Critics agree that the main virtues of the poem do not lie in subtlety of descriptive detail, nor in coherence of structure, but in a fast-paced excitement and wild comic verve that suggest comparison with Dutch peasant paintings. Vividly described scenes of grotesque and earthy incident (possibly too earthy for some modern tastes) follow one after the other in rapid succession. As the literary historian George Gregory Smith wrote, "Everybody is at fever-heat: the louder the women's voices and the harder the blows, the better the fun." This forms a striking contrast with the aureate manner of the poet's contemporaries, the Scottish Chaucerians. The exigencies of rhyme-scheme and alliteration that the poet faces are very rigorous, but he meets them with such inventiveness and apparent ease that it has been called a tour de force of mastery of technique.

==Legacy==
"Christis Kirk" and a similar earlier poem, "Peblis at the Play", exercised a noticeable influence on the makar William Dunbar, some of whose poems use similar metrical and stylistic techniques to achieve a fast-moving effect. Similar traces of the two older poems can be seen in the anonymous 16th-century "Rauf Coilyear", "The Cursing of Sir John Rowell" and "Symmie and his Bruder". In 1718 the poet Allan Ramsay published "Christis Kirk" together with two additional cantos of his own composition.
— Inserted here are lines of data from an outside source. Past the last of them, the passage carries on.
Lemma roots_label_forest (ms : list markup) :
  forall b, roots (label_forest b ms) = kid_ids b ms.
Proof.
  induction ms as [|m ms IH]; intros b; [reflexivity |].
  simpl. now rewrite root_id_label, IH.
Qed.

Lemma flat_length (par : nat) :
  forall (m : markup) (b : nat), length (flat par b m) = msize m.
Proof.
  revert par. intros par0 m. revert par0.
  induction m as [s | t kids IH] using markup_ind'; intros par b; [reflexivity |].
  rewrite flat_Elem, msize_Elem. cbn [length]. f_equal.
  generalize (S b) as b'.
  induction kids as [|kid kids IHk]; intros b'; [reflexivity |].
  inversion IH; subst. cbn [flat_forest]. rewrite length_app, fsize_cons.
  f_equal; [auto | apply IHk; assumption].
Qed.

Lemma rep_label :
  forall (m : markup) (h A C : dom) (par b : nat),
    h = A ++ flat par b m ++ C -> length A = b ->
    rep h (Some par) (label b m).
Proof.
  induction m as [s | t kids IH] using markup_ind'; intros h A C par b Hh HA.
  - simpl. split; [| exact I]. subst h b.
    rewrite lookup_app_r by lia. now rewrite Nat.sub_diag.
  - rewrite label_Elem. apply rep_Tree. rewrite flat_Elem in Hh. split.
    + subst h b. rewrite lookup_app_r by lia. rewrite Nat.sub_diag.
      simpl. now rewrite roots_label_forest.
    + assert (h = (A ++ [Node (ElementNode t "" "") (Some par) (kid_ids (S b) kids)])
                  ++ flat_forest b (S b) kids ++ C) as Hh'
        by (rewrite Hh, <- app_assoc; reflexivity).
      assert (length (A ++ [Node (ElementNode t "" "") (Some par) (kid_ids (S b) kids)])
              = S b) as HA' by (rewrite length_app; simpl; lia).
      clear Hh HA. revert Hh' HA'.
      generalize (A ++ [Node (ElementNode t "" "") (Some par) (kid_ids (S b) kids)]) as A'.
      generalize C as C'. generalize (S b) as b'.
      induction kids as [|kid kids IHk]; intros b' C' A' Hh' HA'; [constructor |].
      inversion IH as [|? ? IHkid IHrest]; subst.
      cbn [label_forest flat_forest] in *. constructor.
      * apply (IHkid _ A' (flat_forest b (length A' + msize kid) kids ++ C')
                 b (length A')); [| reflexivity].
        now rewrite <- app_assoc.
      * apply (IHk IHrest (length A' + msize kid)%nat C' (A' ++ flat b (length A') kid)).
        -- now rewrite <- !app_assoc.
        -- rewrite length_app, flat_length. reflexivity.
Qed.

Lemma rep_label_forest (ms : list markup) :
  forall (h A C : dom) (par b : nat),
    h = A ++ flat_forest par b ms ++ C -> length A = b ->
    Forall (rep h (Some par)) (label_forest b ms).
Proof.
  induction ms as [|m ms IH]; intros h A C par b Hh HA; [constructor |].
  cbn [label_forest flat_forest] in *. constructor.
  - apply (rep_label m h A (flat_forest par (b + msize m) ms ++ C) par b);
      [now rewrite <- app_assoc in Hh | exact HA].
  - apply (IH h (A ++ flat par b m) C par (b + msize m)%nat).
    + now rewrite <- !app_assoc in *.
    + rewrite length_app, flat_length. lia.
Qed.

Lemma ids_label :
  forall (m : markup) (b : nat), ids (label b m) = seq b (msize m).
Proof.
  induction m as [s | t kids IH] using markup_ind'; intros b; [reflexivity |].
  rewrite label_Elem, ids_Tree, msize_Elem. cbn [seq]. f_equal.
  generalize (S b) as b'.
  induction kids as [|kid kids IHk]; intros b'; [reflexivity |].
  inversion IH as [|? ? IHkid IHrest]; subst.
  cbn [label_forest flat_map]. rewrite fsize_cons, seq_app.
  f_equal; [apply IHkid | apply IHk; assumption].
Qed.

Lemma ids_label_forest (ms : list markup) :
  forall b, flat_map ids (label_forest b ms) = seq b (fsize ms).
Proof.
  induction ms as [|m ms IH]; intros b; [reflexivity |].
  cbn [label_forest flat_map]. now rewrite fsize_cons, seq_app, ids_label, IH.
Qed.

Lemma text_leaves_label :
  forall (m : markup) (b : nat), text_leaves (label b m).
Proof.
  induction m as [s | t kids IH] using markup_ind'; intros b.
  - simpl. auto.
  - rewrite label_Elem. apply text_leaves_Tree. split; [exact I |].
    generalize (S b) as b'.
    induction kids as [|kid kids IHk]; intros b'; [constructor |].
    inversion IH; subst. cbn [label_forest]. constructor; auto.
Qed.

Lemma text_leaves_label_forest (ms : list markup) :
  forall b, Forall text_leaves (label_forest b ms).
Proof.
  induction ms as [|m ms IH]; intros b; [constructor |].
  cbn [label_forest]. constructor; [apply text_leaves_label | apply IH].
Qed.

(** The store of a freshly loaded document is well-formed, and its tree is
    the markup with the nodes numbered in document order. *)
Lemma load_wf (body : list markup) : wf_dom (load body) (document_tree body).
Proof.
  unfold wf_dom, load, document_tree.
  split; [| split; [reflexivity | split; [reflexivity | split]]].
  - apply rep_Tree. split.
    + simpl. now rewrite roots_label_forest.
    + apply (rep_label_forest body _ [Node DocumentNode None (kid_ids 1 body)] []
               document 1%nat); [| reflexivity].
      now rewrite app_nil_r.
  - rewrite ids_Tree, ids_label_forest.
    change (document :: seq 1 (fsize body)) with (seq 0 (S (fsize body))).
    apply NoDup_seq.
  - apply text_leaves_Tree. split; [exact I | apply text_leaves_label_forest].
Qed.

(* ================================================================== *)
(** ** [getTextNodeOffset] *)
(* ================================================================== *)

Lemma getTextNodeOffset_loop_walk (h : dom) (textNode : nat) :
  forall (fuel : nat) (ts : list tree) (offset : Z),
    rep_forest h ts ->
    (length (pre_forest ts) < fuel)%nat ->
    getTextNodeOffset_loop fuel h textNode (roots ts) offset
    = Ok (offset_walk textNode (pre_forest ts) offset).
Proof.
  induction fuel as [|fuel IH]; intros ts offset Hrep Hlen; [lia |].
  destruct ts as [|[i k kids] ts]; [reflexivity |].
  apply rep_forest_pop in Hrep as [[par Hi] Hrep].
  rewrite pre_forest_pop in *. simpl in Hlen.
  cbn [getTextNodeOffset_loop roots map root_id]. rewrite Hi.
  cbn [childNodes]. rewrite pushChildren_app, <- roots_app.
  unfold nodeType, textLength, data_of. cbn [kind offset_walk].
  destruct k as [|t c b|s]; cbn.
  - apply IH; [assumption | lia].
  - apply IH; [assumption | lia].
  - destruct (Nat.eqb i textNode); cbn; [reflexivity |].
    apply IH; [assumption | lia].
Qed.

(** No text node of the list is the target: the walk adds up all the text. *)
Lemma offset_walk_absent (textNode : nat) (p : list (nat * nodeKind)) (offset : Z) :
  textNode ∉ text_ids p ->
  offset_walk textNode p offset = offset + text_len p.
Proof.
  revert offset. induction p as [|[i k] p IH]; intros offset Hn.
  - unfold text_len. simpl. lia.
  - destruct k as [|t c b|s]; simpl in *; try (now apply IH).
    destruct (Nat.eqb_spec i textNode) as [-> | Hne].
    + exfalso. apply Hn. now left.
    + rewrite IH; [| intros Hin; apply Hn; now right].
      rewrite text_len_cons_text. lia.
Qed.

(** The target is met after the nodes [p1]: the walk stops with their text. *)
Lemma offset_walk_found (textNode : nat) (s : string)
    (p1 p2 : list (nat * nodeKind)) (offset : Z) :
  textNode ∉ text_ids p1 ->
  offset_walk textNode (p1 ++ (textNode, TextNode s) :: p2) offset
  = offset + text_len p1.
Proof.
  revert offset. induction p1 as [|[i k] p1 IH]; intros offset Hn.
  - simpl. rewrite Nat.eqb_refl. unfold text_len. simpl. lia.
  - destruct k as [|t c b|s']; simpl in *; try (now apply IH).
    destruct (Nat.eqb_spec i textNode) as [-> | Hne].
    + exfalso. apply Hn. now left.
    + rewrite IH; [| intros Hin; apply Hn; now right].
      rewrite text_len_cons_text. lia.
Qed.

(** The function below an ancestor: the walk over the ancestor's nodes. *)
Lemma getTextNodeOffset_walk (h : dom) (par : option nat) (anc : tree) (textNode : nat) :
  rep h par anc -> NoDup (ids anc) ->
  getTextNodeOffset h (root_id anc) textNode
  = Ok (offset_walk textNode (pre anc) 0).
Proof.
  intros Hr Hnd. unfold getTextNodeOffset.
  rewrite <- pre_forest_single.
  apply (getTextNodeOffset_loop_walk h textNode (S (length h)) [anc] 0).
  - constructor; [eauto | constructor].
  - rewrite pre_forest_single. pose proof (rep_size_le _ _ _ Hr Hnd). lia.
Qed.

(** C5 (as amended).  When the ancestor does not contain the target leaf,
    [getTextNodeOffset] does not fail: the traversal runs to its end and
    the function returns the total length of the text below the ancestor. *)
Theorem getTextNodeOffset_outside (h : dom) (par : option nat) (anc : tree) (textNode : nat) :
  rep h par anc -> NoDup (ids anc) -> textNode ∉ ids anc ->
  getTextNodeOffset h (root_id anc) textNode = Ok (text_len (pre anc)).
Proof.
  intros Hr Hnd Hout.
  rewrite (getTextNodeOffset_walk h par anc textNode Hr Hnd).
  rewrite offset_walk_absent; [f_equal; lia |].
  intros Hin. apply Hout. now apply text_ids_subset.
Qed.

Lemma getTextNodeOffset_outside_witness :
  getTextNodeOffset (load scenario) 1 4 = Ok 5.
Proof.
  apply (getTextNodeOffset_outside (load scenario) (Some 0%nat)
           (Tree 1 (ElementNode "p" "" "") [Tree 2 (TextNode "Hello") []]) 4).
  - simpl. repeat split; reflexivity.
  - by_decide.
  - by_decide.
Defined.

(** C5 as stated fails: in [<p>Hello</p><p>World</p>] the first paragraph
    does not contain the leaf "World", and the function returns 5, the
    length of "Hello", where the claim has it fail. *)
Lemma getTextNodeOffset_outside_returns :
  (4%nat ∉ preorder 5 (load scenario) 1)
  /\ getTextNodeOffset (load scenario) 1 4 = Ok 5
  /\ (forall e, getTextNodeOffset (load scenario) 1 4 <> Throw e).
Proof.
  split; [by_decide |]. split; [reflexivity |].
  intros e. vm_compute. discriminate.
Qed.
This work reached a 5th edition in only five years, and so popularized the poem that few others were reprinted so many times in the 18th century. A fourth canto followed in 1766, published in Alexander Nicol's Poems on Several Subjects. One result of the poem's success was the emergence of a whole subgenre of comic poems set at fairs, country dances and similar merrymakings, and narrated by detached and amused observers, in which horseplay, practical jokes and drunkenness play a prominent part, and colourful scene-painting makes
up for thin story-lines. Examples include Robert Fergusson's "Leith Races", James Orr's "Donegore Hill" and "The Passengers", Samuel Thomson's "The Simmer Fair" and "The Hawk and the Weasel" and Robert Burns's "The Jolly Beggars", "The Ordination" and "The Holy Fair". The Christis Kirk tradition continued into the 20th century in such poems as Robert Garioch's "Embro to the Ploy".

== Modern editions ==

- Craigie, W. A. (1919). "The Maitland Folio Manuscript. Vol. 1"
- Bannatyne, George (1928). "The Bannatyne Manuscript Writtin in Tyme of Pest"
- Templeton, Janet M. (1965). "Seventeenth-century Versions of Christis Kirk on the Grene and The Wyf of Awchtirmwchty" An edition of the Laing text.
- Kinghorn, A. M. (1970). "The Middle Scots Poets" Based on the Maitland text.